Operare nelle crisi

Gianni Rufini
Progetto finanziato dalla DGCS del Ministero degli Affari Esteri e realizzato in collaborazione con lo United Nations Interregional Crime Research Institute (UNICRI)
Stato: 
Chiuso
Data: 
2010

Il progetto biennale (2008-2010), ha realizzato un monitoraggio di quattro aree di crisi - Afghanistan, Darfur, Libano e Somalia - sulla base di due direttive:

  • analisi e monitoraggio politico delle crisi nei quattro scenari, ad opera di circa quaranta esperti indipendenti di area e di settore, riuniti nel Crisis Monitoring Group (CMG). Un forum indipendente di circa quaranta esperti internazionali che ha seguito l’analisi di alcune crisi in cui sono stati attuati interventi internazionali di natura umanitaria, di stabilizzazione, ricostruzione e sviluppo, applicando un approccio fondato sull’interdisciplinarietà e l’indipendenza dei giudizi, su un ampio lavoro di scambio e consultazione internazionale e producendo raccomandazioni circa le misure e gli strumenti per operare con maggiore efficacia in quei contesti.
  • monitoraggio e valutazione degli interventi umanitari e di sviluppo di alcuni organismi internazionali che operano in tali scenari da esperti settoriali.

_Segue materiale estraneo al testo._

(* ===== verification/FsExample.v ===== *)
(** A small disk on which the theorems about the buffer cache, the log and the
    block bitmap can be run: block 2 is the log header, 45 the bitmap, and
    blocks 0 to 47 are in use. *)

From S2P Require Import Prelude Layout Kernel Sched Bio Log Fs Ring Cache Crash LogProof Transaction CacheInit FsAlloc.

Definition sb0 : superblock := mkSuperblock FSMAGIC 1000 954 200 30 2 32 45.

Definition disk0 (x : Z) : block :=
  if x =? 45 then replicate 6 255 ++ replicate 1018 0 else replicate 1024 0.

Definition formatted : kernel :=
  one_proc <| k_disk := disk0 |> <| k_sb := sb0 |> <| k_log := mkLog 2 30 0 false 1 0 (replicate 30 0) |>.

Lemma formatted_bufs j b : k_bufs formatted !! j = Some b -> b = zero_buf.
Proof. intros H%list_elem_of_lookup_2. by apply elem_of_replicate_inv in H. Qed.

(** What binit() makes of the zeroed buffers. *)
Lemma formatted_binit : exists bs,
  binit (mkWorld formatted []) = Ok tt (mkWorld (formatted <| k_bufs := bs |>) []) /\
  ring bs (rev (seq 0 NBUF)) /\
  forall j b, (j < NBUF)%nat -> bs !! j = Some b -> b_dev b = 0 /\ b_refcnt b = 0 /\ unlocked (b_lock b).
Proof.
  destruct (binit_ok formatted []) as (bs & E & R & B); [reflexivity|]. exists bs. split; [exact E|]. split; [exact R|].
  intros j b Hj Hb. destruct (B j b Hj Hb) as (b0 & H0 & E0). apply formatted_bufs in H0. subst.
  apply strip_fields in E0 as (-> & _ & _ & -> & -> & _). split; [reflexivity|split; reflexivity].
Qed.

Lemma formatted_ctx bs : proc_ctx (formatted <| k_bufs := bs |>) 0 1.
Proof. split; [reflexivity..|]. eexists. split; reflexivity. Qed.

Lemma formatted_hdr : length (disk0 2) = 1024%nat /\ hb_n (disk0 2) = 0.
Proof. split; vm_compute; reflexivity. Qed.

Lemma formatted_tx bs : bs ≡ₚ [] -> tx_ok 2 30 (disk0 2) bs.
Proof.
  intros ->%Permutation_nil_r. split; [done|lia|apply formatted_hdr|set_solver|apply NoDup_nil_2].
Qed.

(** The file system is idle, and could as well be about to recover. *)
Lemma formatted_idle : exists s, idle 0 1 1 2 30 s disk0 /\ booted 0 1 1 sb0 s disk0 /\ k_sb s = sb0.
Proof.
  destruct formatted_binit as (bs & _ & R & B). exists (formatted <| k_bufs := bs |>).
  assert (cache (formatted <| k_bufs := bs |>) 0 1 1 (fun _ => 0) none disk0) as C.
  { apply (cache_empty _ _ _ _ _ (formatted_ctx bs) R). intros j b Hj Hb.
    destruct (B j b Hj Hb) as (-> & ? & ?). split_and!; [lia|done|done]. }
  split_and!; [| |reflexivity].
  - split; [exact C|reflexivity| |reflexivity..|by apply formatted_tx|apply formatted_hdr].
    split; [reflexivity..|]. intros i b H. done.
  - split; [reflexivity|exact C|reflexivity|cbn; lia..].
Qed.

(** After begin_op(). *)
Lemma formatted_in_tx : exists s, tx_st 0 1 1 2 30 s disk0 [] disk0 /\ k_sb s = sb0.
Proof.
  destruct formatted_idle as (s & I & _ & Hsb).
  exists (s <| k_log ::= fun l => l <| log_outstanding := 1 |> |>). split; [|exact Hsb].
  by apply idle_begin.
Qed.

Definition mark (d : block) : block := <[0%nat := 7]> d.

(** After a transaction that wrote block 50, when end_op() calls commit(). *)
Lemma formatted_ready : exists s pin view,
  ready 0 1 1 2 30 [50] s pin view /\ hb_n (k_disk s 2) = 0.
Proof.
  destruct formatted_in_tx as (s & S & _).
  destruct (update_block_ok 0 1 1 2 30 [] [] s disk0 [] disk0 50 mark S) as (s1 & _ & S1 & _);
    [set_solver|cbn; lia|lia|lia|cbn; lia|].
  change (absorb [] 50) with [50] in S1.
  destruct (end_op_ok 0 1 1 2 30 [] s1 disk0 [50] _ S1) as (s2 & s3 & _ & R & _); [done|].
  exists s2, (pins [50]), (zset disk0 50 (mark (disk0 50))). split; [exact R|].
  pose proof (ca_clean _ _ _ _ _ _ _ (rd_cache _ _ _ _ _ _ _ _ _ R) 2 (rd_hdr _ _ _ _ _ _ _ _ _ R)) as <-.
  apply formatted_hdr.
Qed.

(** ** Instances of the theorems *)

(** An instance of [transaction_atomic]: a transaction that writes block 50. *)
Lemma transaction_atomic_witness : exists s s' ws,
  idle 0 1 1 2 30 s disk0 /\
  (begin_op ;; update_blocks 1 [(50, mark)] ;; end_op) (mkWorld s []) = Ok tt (mkWorld s' []) /\
  k_disk s' 50 = mark (disk0 50) /\ k_writes s' = k_writes s ++ ws /\ (0 < length ws)%nat.
Proof.
  destruct formatted_idle as (s & I & _).
  destruct (transaction_atomic 0 1 1 2 30 [] s disk0 [(50, mark)] I) as (s' & ws & c & E & _ & D & W & Hc & _).
  - discriminate.
  - intros u ->%list_elem_of_singleton. cbn. lia.
  - reflexivity.
  - exists s, s', ws. split; [exact I|]. split; [exact E|]. split; [|split; [exact W|lia]].
    rewrite D by lia. reflexivity.
Defined.

(** An instance of [commit_crash_atomic]: the commit of block 50. *)
Lemma commit_crash_atomic_witness : exists s pin view s' ws,
  ready 0 1 1 2 30 [50] s pin view /\ commit (mkWorld s []) = Ok tt (mkWorld s' []) /\
  k_writes s' = k_writes s ++ ws.
Proof.
  destruct formatted_ready as (s & pin & view & R & Hn).
  destruct (commit_crash_atomic 0 1 1 2 30 [50] [] s pin view R Hn) as (s' & ws & E & W & _).
  exists s, pin, view, s', ws. split; [exact R|split; [exact E|exact W]].
Defined.

(** The disk after a crash that followed the commit of block 50: the header
    lists it and the log has its contents. *)
Definition disk1 (x : Z) : block :=
  if x =? 2 then hb_set_block 0 50 (hb_set_n 1 (disk0 2)) else if x =? 3 then mark (disk0 50) else disk0 x.

Lemma crashed_hdr : length (disk1 2) = 1024%nat /\ hb_n (disk1 2) = 1 /\ listed (disk1 2) = [50].
Proof. split_and!; vm_compute; reflexivity. Qed.

Lemma crashed_booted : exists s, booted 0 1 1 sb0 s disk1.
Proof.
  destruct formatted_binit as (bs & _ & R & B). exists (formatted <| k_disk := disk1 |> <| k_bufs := bs |>).
  split; [reflexivity| |reflexivity|cbn; lia..].
  assert (proc_ctx (formatted <| k_disk := disk1 |> <| k_bufs := bs |>) 0 1) as P by (split; [reflexivity..|]; eexists; split; reflexivity).
  apply (cache_empty _ _ _ _ _ P R). intros j b Hj Hb. destruct (B j b Hj Hb) as (-> & ? & ?). split_and!; [lia|done|done].
Qed.

(** An instance of [recovery_idempotent]: a log with one committed block. *)
Lemma recovery_idempotent_witness : exists s s' ws,
  booted 0 1 1 sb0 s (k_disk s) /\ listed (k_disk s 2) = [50] /\ initlog 1 sb0 (mkWorld s []) = Ok tt (mkWorld s' []) /\
  k_writes s' = k_writes s ++ ws.
Proof.
  destruct crashed_booted as (s & B). pose proof (bt_disk _ _ _ _ _ _ B) as D. rewrite <- D in B.
  destruct (recovery_idempotent 0 1 1 2 30 [] sb0 s B) as (s' & ws & E & W & _).
  - reflexivity.
  - rewrite D. discriminate.
  - rewrite D, (proj2 (proj2 crashed_hdr)). split; [done|lia|apply crashed_hdr| |apply NoDup_singleton].
    intros b ->%list_elem_of_singleton. lia.
  - exists s, s', ws. split; [exact B|]. rewrite D. split; [apply crashed_hdr|]. split; [exact E|exact W].
Defined.

(** An instance of [binit_booted]. *)
Lemma binit_booted_witness : exists s',
  binit (mkWorld formatted []) = Ok tt (mkWorld s' []) /\
  booted 0 1 1 sb0 (formatted <| k_bufs := k_bufs s' |>) disk0.
Proof.
  destruct (binit_booted formatted []) as (s' & E & H).
  - reflexivity.
  - intros j b ->%formatted_bufs. split; reflexivity.
  - exists s'. split; [exact E|].
    change disk0 with (k_disk (formatted <| k_bufs := k_bufs s' |>)).
    apply (H (formatted <| k_bufs := k_bufs s' |>) 0%nat 1 1 sb0).
    + reflexivity.
    + apply formatted_ctx.
    + reflexivity.
    + lia.
    + cbn. lia.
Defined.

(** An instance of [brelse_to_front]: releasing the buffer used longest ago. *)
Lemma brelse_to_front_witness : exists s s',
  ring (k_bufs s) (rev (seq 1 29) ++ [0%nat]) /\ brelse 0 (mkWorld s []) = Ok tt (mkWorld s' []) /\
  ring (k_bufs s') (0%nat :: rev (seq 1 29) ++ []).
Proof.
  destruct formatted_binit as (bs & _ & R & _). change (rev (seq 0 NBUF)) with (rev (seq 1 29) ++ [0%nat]) in R.
  destruct (lookup_lt_is_Some_2 bs 0) as [b Hb]; [rewrite (ring_len _ _ R); lia|].
  pose (b1 := b <| b_lock := my_lock 1 |> <| b_refcnt := 1 |>).
  assert (ring (<[0%nat := b1]> bs) (rev (seq 1 29) ++ [0%nat])) as R1 by (eapply ring_insert; [exact R|exact Hb|reflexivity..]).
  destruct (brelse_to_front 0 1 [] 0 b1 (formatted <| k_bufs := <[0%nat := b1]> bs |>) (rev (seq 1 29)) [])
    as (s' & E & R' & _).
  - apply formatted_ctx.
  - exact R1.
  - cbn. rewrite list_lookup_insert_eq; [reflexivity|]. rewrite (ring_len _ _ R). lia.
  - reflexivity.
  - reflexivity.
  - exists (formatted <| k_bufs := <[0%nat := b1]> bs |>), s'. split; [exact R1|]. split; [exact E|exact R'].
Defined.

(** An instance of [bget_evicts_lru]: the first miss after boot. *)
Lemma bget_evicts_lru_witness : exists s i s',
  ring (k_bufs s) (rev (seq 0 NBUF)) /\ bget 1 50 (mkWorld s []) = Ok i (mkWorld s' []) /\
  ring (k_bufs s') (rev (seq 0 NBUF)).
Proof.
  destruct formatted_binit as (bs & _ & R & B).
  assert (forall j, j ∈ rev (seq 0 NBUF) -> (j < NBUF)%nat) as Hj.
  { intros j H. rewrite <- Permutation_rev in H. apply elem_of_seq in H. lia. }
  destruct (lookup_lt_is_Some_2 bs 0) as [b Hb]; [rewrite (ring_len _ _ R); lia|].
  destruct (bget_evicts_lru 0 1 [] 1 50 (formatted <| k_bufs := bs |>) (rev (seq 0 NBUF)) 0 b)
    as (i & l1 & l2 & s' & E & _ & R' & _).
  - apply formatted_ctx.
  - exact R.
  - intros j c Hin Hc. destruct (B j c (Hj j Hin) Hc) as (D & _). unfold same_block. by rewrite D.
  - intros j c Hin Hc _. apply (B j c (Hj j Hin) Hc).
  - rewrite <- Permutation_rev. apply elem_of_seq. unfold NBUF. lia.
  - exact Hb.
  - apply (B 0%nat b); [unfold NBUF; lia|exact Hb].
  - exists (formatted <| k_bufs := bs |>), i, s'. split; [exact R|]. split; [exact E|exact R'].
Defined.

(** The blocks the bitmap of [disk0] marks in use. *)
Lemma used0 b : 0 <= b < 1000 -> used disk0 sb0 b = (b <? 48).
Proof.
  intros Hb. rewrite <- (Z2Nat.id b) by lia. assert (Z.to_nat b < 1000)%nat as Hn by lia.
  generalize dependent (Z.to_nat b). clear b Hb. intros n Hn.
  assert (forallb (fun n => bool_decide (used disk0 sb0 (Z.of_nat n) = (Z.of_nat n <? 48))) (seq 0 1000) = true) as H
    by (vm_compute; reflexivity).
  rewrite forallb_forall in H. specialize (H n ltac:(apply in_seq; lia)). by apply bool_decide_eq_true in H.
Qed.

Lemma bitmap0 : bitmap_ok 2 30 sb0 disk0.
Proof.
  assert (forall b, 0 <= b < 1000 -> BBLOCK b sb0 = 45) as HB.
  { intros b Hb. unfold BBLOCK. change BPB with 8192. rewrite Z.div_small by lia. reflexivity. }
  split; [cbn; lia|..]; intros b Hb; cbn in Hb; rewrite ?HB by done; [lia| |vm_compute; reflexivity].
  rewrite used0 by done. intros H%Z.ltb_ge. lia.
Qed.

(** An instance of [balloc_spec]: the first allocation returns block 48. *)
Lemma balloc_spec_witness : exists s s',
  tx_st 0 1 1 2 30 s disk0 [] disk0 /\ balloc 1 (mkWorld s []) = Ok 48 (mkWorld s' []).
Proof.
  destruct formatted_in_tx as (s & S & Hsb).
  destruct (balloc_spec 0 1 1 2 30 [] sb0 disk0 [] disk0 s 48) as (r & s' & bs' & view' & E & Hr & U & Hlow & _).
  - lia.
  - exact S.
  - exact Hsb.
  - apply bitmap0.
  - reflexivity.
  - intros b x Hb Hf Hx. rewrite used0 in Hf by exact Hb. apply Z.ltb_ge in Hf. unfold BBLOCK. change BPB with 8192.
    cbn in Hx. rewrite Z.div_small by lia. change (u32 (0 + sb_bmapstart sb0)) with 45. lia.
  - cbn. lia.
  - reflexivity.
  - cbn in Hr. rewrite used0 in U by exact Hr. apply Z.ltb_ge in U.
    assert (r = 48) as ->; [|exists s, s'; split; [exact S|exact E]].
    destruct (Z.eq_dec r 48) as [|N]; [done|]. specialize (Hlow 48 ltac:(lia)). discriminate Hlow.
Defined.

(** An instance of [bfree_spec]: freeing a block in use, and one that is free. *)
Lemma bfree_spec_witness : exists s s' w,
  tx_st 0 1 1 2 30 s disk0 [] disk0 /\ bfree 1 47 (mkWorld s []) = Ok tt (mkWorld s' []) /\
  bfree 1 48 (mkWorld s []) = Panic "freeing free block" w.
Proof.
  destruct formatted_in_tx as (s & S & Hsb).
  pose proof (bfree_spec 0 1 1 2 30 [] sb0 disk0 [] disk0 s 47 ltac:(lia) S Hsb bitmap0 eq_refl ltac:(cbn; lia)) as H47.
  pose proof (bfree_spec 0 1 1 2 30 [] sb0 disk0 [] disk0 s 48 ltac:(lia) S Hsb bitmap0 eq_refl ltac:(cbn; lia)) as H48.
  rewrite used0 in H47, H48 by lia. destruct H47 as (s' & view' & E & _). destruct H48 as [w P].
  exists s, s', w. split; [exact S|split; [exact E|exact P]].
Defined.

Il monitoraggio della cooperazione internazionale ha riguardato alcune organizzazioni internazionali - OIM, FAO, UNAMA, UNHCR, UNICEF, UNDP WB, WFP - selezionate in funzione sia della loro presenza nelle aree, sia dell’entità delle attività svolte nei processi di ricostruzione e riconciliazione nel post-conflitto per i casi selezionati.